DOL offers new FLSA pandemic guidance
During the COVID-19 pandemic, more employees are working remotely than ever before. The dramatic changes in the workplace have raised numerous questions about how employees are to be compensated. The U.S. Department of Labor (DOL) has issued new guidance about the interplay between the Fair Labor Standards Act (FLSA) and the Families First Coronavirus Response Act (FFCRA).
Background
The FFCRA provides for two forms of paid leave for eligible employees who work for a covered employer (one that employs fewer than 500 employees):
- Leave under the Emergency Paid Sick Leave Act (EPSLA), which provides up to 80 hours of paid sick leave; and
- Leave under the Emergency Family and Medical Leave Expansion Act (EFMLEA), which offers up to 12 weeks of mostly paid family and medical leave.

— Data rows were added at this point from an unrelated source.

Lemma Forall_ascii_more p n : Forall ascii (take n p) -> Forall ascii (take 8 (drop n p)) -> Forall ascii (take (n + 8) p).
Proof. intros H1 H2. rewrite <- (take_drop n p). rewrite take_app. apply Forall_app. split; [by rewrite take_take, Nat.min_r by lia|]. rewrite length_take. destruct (decide (n <= length p)%nat); [by replace (n + 8 - n `min` length p)%nat with 8%nat by lia|]. rewrite (drop_ge p) by lia. by rewrite take_nil. Qed.

(** What the fast path leaves out is ASCII text. *)
Definition skipped (p q : gostring) : Prop := exists a, p = a ++ q /\ Forall ascii a.
Lemma skipped_refl p : skipped p p.
Proof. by exists []. Qed.
Lemma skipped_trans p q r : skipped p q -> skipped q r -> skipped p r.
Proof. intros (a & -> & Ha) (b & -> & Hb). exists (a ++ b). rewrite app_assoc. split; [done|by apply Forall_app]. Qed.
Lemma skipped_drop p n : Forall ascii (take n p) -> skipped p (drop n p).
Proof. intros H. exists (take n p). by rewrite take_drop. Qed.
Lemma skipped_bytes p q : is_gostring p -> skipped p q -> is_gostring q.
Proof. intros Hp (a & -> & _). by apply Forall_app in Hp as [_ ?]. Qed.

Lemma skip_ascii_spec fuel p : is_gostring p -> (length p <= fuel)%nat -> exists q, skip_ascii fuel p = Ret q /\ skipped p q.
Proof.
  revert p. induction fuel as [|fuel IH]; intros p Hp Hf; cbn [skip_ascii]; unfold ptrSize.
  { destruct p; [|cbn in Hf; lia]. exists []. split; [done|apply skipped_refl]. }
  destruct (Z.ltb_spec (4 * 8) (zlen p)); [|exists p; split; [done|apply skipped_refl]].
  destruct (word_spec p Hp) as (w0 & -> & H0); [lia|]. rewrite bind_ret.
  destruct (word_at_spec p 8 Hp) as (w1 & Hw1 & H1); [lia|]. change (Z.of_nat 8) with 8 in Hw1. rewrite Hw1, bind_ret.
  destruct (word_at_spec p 16 Hp) as (w2 & Hw2 & H2); [lia|]. change (Z.of_nat 16) with (2 * 8) in Hw2. rewrite Hw2, bind_ret.
  destruct (word_at_spec p 24 Hp) as (w3 & Hw3 & H3); [lia|]. change (Z.of_nat 24) with (3 * 8) in Hw3. rewrite Hw3, bind_ret.
  destruct (Z.eqb_spec (Z.land (Z.lor (Z.lor w0 w1) (Z.lor w2 w3)) hiBits) 0) as [Hz|]; [|exists p; split; [done|apply skipped_refl]].
  apply land_lor_zero in Hz as [[Hz0 Hz1]%land_lor_zero [Hz2 Hz3]%land_lor_zero].
  assert (skipped p (drop 32 p)) as Hsk.
  { apply skipped_drop. change 32%nat with (8 + 8 + 8 + 8)%nat. repeat apply Forall_ascii_more; auto. }
  rewrite slice_from_in_range, bind_ret by lia. change (Z.to_nat (4 * 8)) with 32%nat.
  destruct (IH (drop 32 p)) as (q & Hq & Hs); [by apply Forall_drop|rewrite length_drop; lia|]. exists q. split; [done|by eapply skipped_trans].
Qed.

Because the FFCRA provides paid leave only if an employee is unable to work or telework, many employers are offering telework for the first time. Of course, most businesses assumed the pandemic would last only a couple of months, and prolonged teleworking is novel to many employers. To complicate things, the New York Forward plan requires employers to keep business occupancy low, forcing continued teleworking by many employees.
The DOL has now provided guidance to help employers navigate various wage issues to remain in compliance with the FLSA for the balance of this historic pandemic. It’s also important for New York employers to understand the interplay of the New York Labor Law (NYLL).